Une première façon d’aborder plus sainement et gentiment le pétrissage est sans doute d’en accepter la réalité sans se sentir « moins évolué » que d’autres, apparemment plus gâtés par la vie (qu’en sait-on, d’ailleurs ? c’est aussi un sujet à part entière). 

Cela signifie : Je suis pétri par la vie, dans mon corps, par mes émotions et au cœur de mes crises spirituelles. Et cela peut même se produire tous les jours. Ce n’est pas le signe d’une rechute de mon sommet spirituel fantasmé, c’est le processus vivant et non linéaire dans lequel je me trouve, à un moment donné. Mon corps est un laboratoire où des mutations parfois intenses sont à l’œuvre.
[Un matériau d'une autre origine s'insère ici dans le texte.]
Lemma map_total_nonneg {K} `{Countable K} (m : gmap K Z) :
  map_Forall (fun _ v => 0 <= v) m -> 0 <= map_total m.
Proof.
  induction m as [|k v m Hk IH] using map_ind; intros Hm.
  { unfold map_total. by rewrite map_fold_empty. }
  apply map_Forall_insert in Hm as [Hv Hm]; [|done].
  rewrite map_total_insert_None by done. specialize (IH Hm). lia.
Qed.

(** ** Lexicographic order on byte strings ([operator<] of [std::string],
    [std::lexicographical_compare] on byte arrays) *)

Fixpoint bytes_ltb (l r : bytes) : bool :=
  match l, r with
  | [], [] => false
  | [], _ :: _ => true
  | _ :: _, [] => false
  | x :: l', y :: r' =>
      if byte.unsigned x <? byte.unsigned y then true
      else if byte.unsigned y <? byte.unsigned x then false
      else bytes_ltb l' r'
  end.

Ltac bytes_ltb_step :=
  cbn [bytes_ltb] in *;
  repeat match goal with
  | |- context [?x <? ?y] => destruct (Z.ltb_spec x y)
  | H : context [?x <? ?y] |- _ => destruct (Z.ltb_spec x y)
  end.

Lemma bytes_ltb_irrefl l : bytes_ltb l l = false.
Proof. induction l; bytes_ltb_step; try done; lia. Qed.

Lemma bytes_ltb_trans l m r : bytes_ltb l m = true -> bytes_ltb m r = true -> bytes_ltb l r = true.
Proof.
  revert m r. induction l as [|x l IH]; intros [|y m] [|z r]; bytes_ltb_step; try done; try lia.
  eauto.
Qed.

Lemma bytes_ltb_asym l r : bytes_ltb l r = true -> bytes_ltb r l = false.
Proof.
  intros H. destruct (bytes_ltb r l) eqn:E; [|done].
  pose proof (bytes_ltb_trans _ _ _ H E) as C. by rewrite bytes_ltb_irrefl in C.
Qed.

Lemma bytes_ltb_total l r : bytes_ltb l r = false -> bytes_ltb r l = false -> l = r.
Proof.
  revert r. induction l as [|x l IH]; intros [|y r]; bytes_ltb_step; try done; intros.
  f_equal; [apply byte.unsigned_inj; lia|auto].
Qed.

(** "Not after": the total order the sorted containers keep. *)
Definition bytes_le (l r : bytes) : Prop := bytes_ltb r l = false.
#[global] Instance bytes_le_dec l r : Decision (bytes_le l r) := bool_eq_dec _ _.

#[global] Instance bytes_le_total : Total bytes_le.
Proof.
  intros l r. unfold bytes_le. destruct (bytes_ltb r l) eqn:E; [right|by left].
  by apply bytes_ltb_asym.
Qed.

#[global] Instance bytes_le_trans : Transitive bytes_le.
Proof.
  intros l m r H1 H2. unfold bytes_le in *. destruct (bytes_ltb r l) eqn:E; [|done].
  destruct (bytes_ltb l m) eqn:E1.
  - rewrite (bytes_ltb_trans r l m) in H2; done.
  - rewrite (bytes_ltb_total l m) in E by done. congruence.
Qed.
(* ===== verification/Text.v ===== *)
(** * Text: the string routines of src/native/core/text

    ASCII helpers, the hexadecimal codec and the JSON escaping that the
    handshake, the checksums, the node identifiers and the raft log entries
    are printed with. *)

From S2P Require Import Prelude Codec.

(** ** core/text/include/text/ascii.h

    Characters are unsigned bytes; [std::tolower] and [std::isspace] are the
    ones of the "C" locale the process runs in. *)
Module Ascii.

Definition tolower (ch : Byte.byte) : Byte.byte :=
  if (65 <=? val ch) && (val ch <=? 90) then byte_of (val ch + 32) else ch.

Definition isspace (ch : Byte.byte) : bool :=
  (val ch =? 32) || ((9 <=? val ch) && (val ch <=? 13)).

Definition to_lower_ascii (value : bytes) : bytes := tolower <$> value.

Definition starts_with (value prefix : bytes) : bool :=
  (size_of prefix <=? size_of value) && bool_decide (slice value 0 (size_of prefix) = prefix).

(** The two scanning loops of [trim_ascii]. *)
Fixpoint skip_space (value : bytes) : bytes :=
  match value with
  | ch :: rest => if isspace ch then skip_space rest else value
  | [] => []
  end.

Definition trim_ascii (value : bytes) : bytes :=
  reverse (skip_space (reverse (skip_space value))).

Fixpoint equals_from (lhs rhs : bytes) : bool :=
  match lhs, rhs with
  | lch :: lhs', rch :: rhs' =>
      if bool_decide (tolower lch = tolower rch) then equals_from lhs' rhs' else false
  | _, _ => true
  end.

Definition equals_case_insensitive (lhs rhs : bytes) : bool :=
  if negb (size_of lhs =? size_of rhs) then false else equals_from lhs rhs.

Lemma starts_with_spec value prefix :
  starts_with value prefix = true <-> exists rest, value = prefix ++ rest.
Proof.
  unfold starts_with. rewrite andb_true_iff, Z.leb_le, bool_decide_eq_true. split.
  - intros [_ H]. exists (drop (length prefix) value).
    unfold slice in H. rewrite to_nat_size_of in H. simpl in H. rewrite drop_0 in H.
    rewrite <- H at 1. symmetry. apply take_drop.
  - intros [rest ->]. split; [size_lia|]. apply (slice_mid [] prefix rest).
Qed.
(* ===== verification/Conflict.v ===== *)
(** * Conflict: which replica wins a row

    src/native/sync/src/conflict_resolver.cpp.  The process-wide resolution
    mode (an atomic with relaxed loads) is the argument [mode]; the other
    functions depend on the table name only. *)

From S2P Require Import Prelude Text Lattice Hlc.

Inductive ConflictDecision := KeepLocal | ApplyRemote.

Inductive ConflictStrategy :=
| RaftLinearizable | LwwByHlc | CrdtPnCounterMerge | CrdtOrSetAddWins | LocalOnly.

Inductive RuntimeConflictResolution := Lww | SitePriority | FieldMerge.

#[global] Instance decision_eq_dec : EqDecision ConflictDecision.
Proof. solve_decision. Defined.
#[global] Instance strategy_eq_dec : EqDecision ConflictStrategy.
Proof. solve_decision. Defined.

Record TableRule := mkRule { rule_table : bytes; rule_strategy : ConflictStrategy; replicated : bool }.

Definition parse_runtime_conflict_resolution (strategy : bytes) : RuntimeConflictResolution :=
  if bool_decide (strategy = $"site_priority") then SitePriority
  else if bool_decide (strategy = $"field_merge") then FieldMerge
  else Lww.

Definition runtime_conflict_resolution_name (mode : RuntimeConflictResolution) : bytes :=
  match mode with
  | SitePriority => $"site_priority"
  | FieldMerge => $"field_merge"
  | Lww => $"lww"
  end.

Definition kTableRules : list TableRule :=
  [mkRule $"accounts" RaftLinearizable true;
   mkRule $"dashboard_settings" RaftLinearizable true;
   mkRule $"api_keys" RaftLinearizable true;
   mkRule $"api_key_limits" RaftLinearizable true;
   mkRule $"ip_allowlist" CrdtOrSetAddWins true;
   mkRule $"usage_history" CrdtPnCounterMerge true;
   mkRule $"sticky_sessions" LwwByHlc true;
   mkRule $"request_logs" LocalOnly false;
   mkRule $"_sync_journal" LocalOnly false;
   mkRule $"_sync_meta" LocalOnly false;
   mkRule $"_sync_last_seen" LocalOnly false].

Definition local_prefix_rule : TableRule := mkRule [] LocalOnly false.

Fixpoint find_in_rules (rules : list TableRule) (table_name : bytes) : option TableRule :=
  match rules with
  | [] => None
  | rule :: rest =>
      if bool_decide (rule_table rule = table_name) then Some rule
      else find_in_rules rest table_name
  end.

(** [table_name.rfind(prefix, 0) == 0] holds exactly at a prefix. *)
Definition find_rule (table_name : bytes) : option TableRule :=
  match find_in_rules kTableRules table_name with
  | Some rule => Some rule
  | None =>
      if Ascii.starts_with table_name $"_sync_" || Ascii.starts_with table_name $"_raft_"
      then Some local_prefix_rule else None
  end.

Definition resolve_lww (mode : RuntimeConflictResolution) (remote local : Hlc) : ConflictDecision :=
  match mode with
  | SitePriority =>
      if negb (hlc_site remote =? hlc_site local)
      then (if hlc_site remote >? hlc_site local then ApplyRemote else KeepLocal)
      else if compare_hlc remote local >? 0 then ApplyRemote else KeepLocal
  | FieldMerge =>
      if negb (wall remote =? wall local)
      then (if wall remote >? wall local then ApplyRemote else KeepLocal)
      else if negb (counter remote =? counter local)
      then (if counter remote >? counter local then ApplyRemote else KeepLocal)
      else KeepLocal
  | Lww => if compare_hlc remote local >? 0 then ApplyRemote else KeepLocal
  end.

Definition conflict_strategy_for_table (table_name : bytes) : ConflictStrategy :=
  match find_rule table_name with Some rule => rule_strategy rule | None => LwwByHlc end.

Definition is_table_replicated (table_name : bytes) : bool :=
  match find_rule table_name with Some rule => replicated rule | None => true end.

Definition replicated_table_names : list bytes :=
  rule_table <$> filter (fun rule => replicated rule = true) kTableRules.

Definition table_requires_raft (table_name : bytes) : bool :=
  bool_decide (conflict_strategy_for_table table_name = RaftLinearizable).

Definition resolve_table_conflict (mode : RuntimeConflictResolution) (table_name : bytes)
    (remote local : Hlc) : ConflictDecision :=
  match conflict_strategy_for_table table_name with
  | LocalOnly | RaftLinearizable => KeepLocal
  | LwwByHlc | CrdtPnCounterMerge | CrdtOrSetAddWins => resolve_lww mode remote local
  end.

(** ** Rows that replicas resolve one against another *)

Definition wins (mode : RuntimeConflictResolution) (local remote : Hlc) : bool :=
  bool_decide (resolve_lww mode remote local = ApplyRemote).

(** A row's stamp after each of [remotes] was resolved against it. *)
Definition resolve_all (mode : RuntimeConflictResolution) (local : Hlc) (remotes : list Hlc) : Hlc :=
  foldl (keep (wins mode)) local remotes.

Definition wins_spec (mode : RuntimeConflictResolution) (a b : Hlc) : Prop :=
  match mode with
  | Lww => hlc_lt a b
  | SitePriority => hlc_site a < hlc_site b \/ hlc_site a = hlc_site b /\ hlc_lt a b
  | FieldMerge => wall a < wall b \/ wall a = wall b /\ counter a < counter b
  end.

Lemma wins_iff mode a b : wins mode a b = true <-> wins_spec mode a b.
Proof.
  unfold wins, wins_spec. rewrite bool_decide_eq_true.
  destruct mode; rewrite <- ?compare_hlc_gt; unfold resolve_lww;
  repeat match goal with
  | |- context [?x =? ?y] => destruct (Z.eqb_spec x y)
  | |- context [?x >? ?y] => rewrite (Z.gtb_ltb x y); destruct (Z.ltb_spec y x)
  end; cbn [negb]; split; intros; first [done | lia | exfalso; lia].
Qed.

Lemma wins_false mode a b : wins mode a b = false <-> ~ wins_spec mode a b.
Proof. rewrite <- wins_iff. destruct (wins mode a b); naive_solver. Qed.

Lemma resolve_join mode : mode <> FieldMerge -> JoinOn (fun _ => True) (keep (wins mode)).
Proof.
  intros Hm. apply keep_join.
  - intros x y z _ _ _. rewrite !wins_iff. unfold wins_spec, hlc_lt. destruct mode; [lia|lia|done].
  - intros x y. rewrite wins_iff, wins_false. unfold wins_spec, hlc_lt. destruct mode; lia.
  - intros x y _ _. rewrite !wins_false. intros H1 H2.
    destruct (hlc_lt_total x y) as [Hl|[->|Hl]]; [exfalso|done|exfalso];
      unfold wins_spec, hlc_lt in *; destruct mode; lia || done.
Qed.

(** Two replicas that resolve each other's row agree on the winner: under "lww"
    and "site_priority" exactly one of two different stamps wins, and under
    every mode a stamp never wins over itself. *)
Theorem resolve_lww_agree mode a b :
  resolve_lww mode a a = KeepLocal /\
  (mode <> FieldMerge -> a <> b ->
   (resolve_lww mode a b = ApplyRemote <-> resolve_lww mode b a = KeepLocal)).
Proof.
  assert (forall x y, resolve_lww mode x y = ApplyRemote <-> wins mode y x = true) as E.
  { intros x y. unfold wins. by rewrite bool_decide_eq_true. }
  assert (forall x y, resolve_lww mode x y = KeepLocal <-> wins mode y x = false) as F.
  { intros x y. rewrite <- not_true_iff_false, <- E. by destruct (resolve_lww mode x y). }
  split.
  - rewrite F, wins_false. unfold wins_spec, hlc_lt. destruct mode; lia.
  - intros Hm Hne. rewrite E, F, wins_iff, wins_false.
    destruct (hlc_lt_total a b) as [Hl|[->|Hl]]; [|done|];
      unfold wins_spec, hlc_lt in *; destruct mode; lia || done.
Qed.

Lemma resolve_lww_agree_witness :
  resolve_lww Lww (mkHlc 5 1 1) (mkHlc 5 1 2) = KeepLocal /\
  (resolve_lww SitePriority (mkHlc 9 1 1) (mkHlc 5 1 2) = ApplyRemote <->
   resolve_lww SitePriority (mkHlc 5 1 2) (mkHlc 9 1 1) = KeepLocal).
Proof.
  split; [reflexivity|].
  apply (resolve_lww_agree SitePriority (mkHlc 9 1 1) (mkHlc 5 1 2)); discriminate.
Defined.

(** Rows converge: replicas that resolved the same set of stamps against a
    common row, in any order and with any repetitions, keep the same stamp
    under "lww" and "site_priority". *)
Theorem resolve_all_convergent mode l1 l2 start :
  mode <> FieldMerge -> (forall h, h ∈ l1 <-> h ∈ l2) ->
  resolve_all mode start l1 = resolve_all mode start l2.
Proof.
  intros Hm He. pose proof (resolve_join mode Hm).
  apply (join_fold_same_elements (S := fun _ => True)); try done; by apply Forall_true.
Qed.

Lemma resolve_all_convergent_witness :
  resolve_all Lww (mkHlc 0 0 0) [mkHlc 5 1 1; mkHlc 7 0 2] =
  resolve_all Lww (mkHlc 0 0 0) [mkHlc 7 0 2; mkHlc 5 1 1; mkHlc 7 0 2].
Proof.
  apply (resolve_all_convergent Lww); [discriminate|].
  intros h. rewrite !elem_of_cons, elem_of_nil. split; intros H;
    repeat destruct H as [H|H]; auto.
Defined.

(** Under "field_merge" they do not: two replicas with concurrent rows (same
    wall and counter, different sites) both keep their own row, whichever way
    the rows are exchanged. *)
Theorem field_merge_diverges a b :
  wall a = wall b -> counter a = counter b -> a <> b ->
  resolve_all FieldMerge a [b] = a /\ resolve_all FieldMerge b [a] = b /\
  resolve_all FieldMerge a [b] <> resolve_all FieldMerge b [a].
Proof.
  intros Hw Hc Hne.
  assert (resolve_all FieldMerge a [b] = a /\ resolve_all FieldMerge b [a] = b) as [-> ->];
    [|done].
  unfold resolve_all, keep. cbn [foldl].
  rewrite !(proj2 (wins_false _ _ _)) by (simpl; lia). done.
Qed.

Lemma field_merge_diverges_witness :
  resolve_all FieldMerge (mkHlc 5 1 1) [mkHlc 5 1 2] = mkHlc 5 1 1 /\
  resolve_all FieldMerge (mkHlc 5 1 2) [mkHlc 5 1 1] = mkHlc 5 1 2 /\
  resolve_all FieldMerge (mkHlc 5 1 1) [mkHlc 5 1 2] <>
    resolve_all FieldMerge (mkHlc 5 1 2) [mkHlc 5 1 1].
Proof. apply field_merge_diverges; [reflexivity|reflexivity|discriminate]. Defined.

(** Rows of a table the raft log owns or that is local to the node are never
    taken from a peer; the tables the resolver calls replicated are exactly the
    ones that are not local; and every table named _sync_* or _raft_* is local. *)
Theorem table_rules_safe mode table remote local :
  (table_requires_raft table = true -> resolve_table_conflict mode table remote local = KeepLocal) /\
  (is_table_replicated table = false -> resolve_table_conflict mode table remote local = KeepLocal) /\
  (is_table_replicated table = false <-> conflict_strategy_for_table table = LocalOnly) /\
  (Ascii.starts_with table $"_sync_" || Ascii.starts_with table $"_raft_" = true ->
   is_table_replicated table = false).
Proof.
  assert (is_table_replicated table = false <-> conflict_strategy_for_table table = LocalOnly) as E.
  { unfold is_table_replicated, conflict_strategy_for_table, find_rule, kTableRules.
    cbn [find_in_rules]. by repeat case_match; simplify_eq. }
  split_and!; [| |exact E|].
  - unfold table_requires_raft, resolve_table_conflict. rewrite bool_decide_eq_true. by intros ->.
  - rewrite E. unfold resolve_table_conflict. by intros ->.
  - intros Hp. unfold is_table_replicated, find_rule. rewrite Hp. unfold kTableRules.
    cbn [find_in_rules rule_table].
    repeat (case_bool_decide; [subst table; vm_compute in Hp; try discriminate; done|]). done.
Qed.

Lemma table_rules_safe_witness :
  resolve_table_conflict Lww $"api_keys" (mkHlc 9 9 9) (mkHlc 1 1 1) = KeepLocal /\
  is_table_replicated $"_raft_votes" = false.
Proof.
  split.
  - apply (proj1 (table_rules_safe Lww $"api_keys" _ _)). reflexivity.
  - apply (table_rules_safe Lww $"_raft_votes" (mkHlc 9 9 9) (mkHlc 1 1 1)). reflexivity.
Defined.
Et je ne parle pas d’une indigestion qui gâche un peu quelques heures de ma journée, mais par exemple de brassages psychiques qui peuvent sembler interminables. 


Et quel baume alors que d’accompagner du mieux possible ce pétrissage en essayant d’honorer son intelligence propre, quelque chose comme la reconnaissance d’un ouvrage déterminé qui, assez souvent, ne prend pas en compte mon besoin de confort. Question de priorité naturelle. A quoi nous sommes-nous ajustés pour ne plus comprendre cela ? 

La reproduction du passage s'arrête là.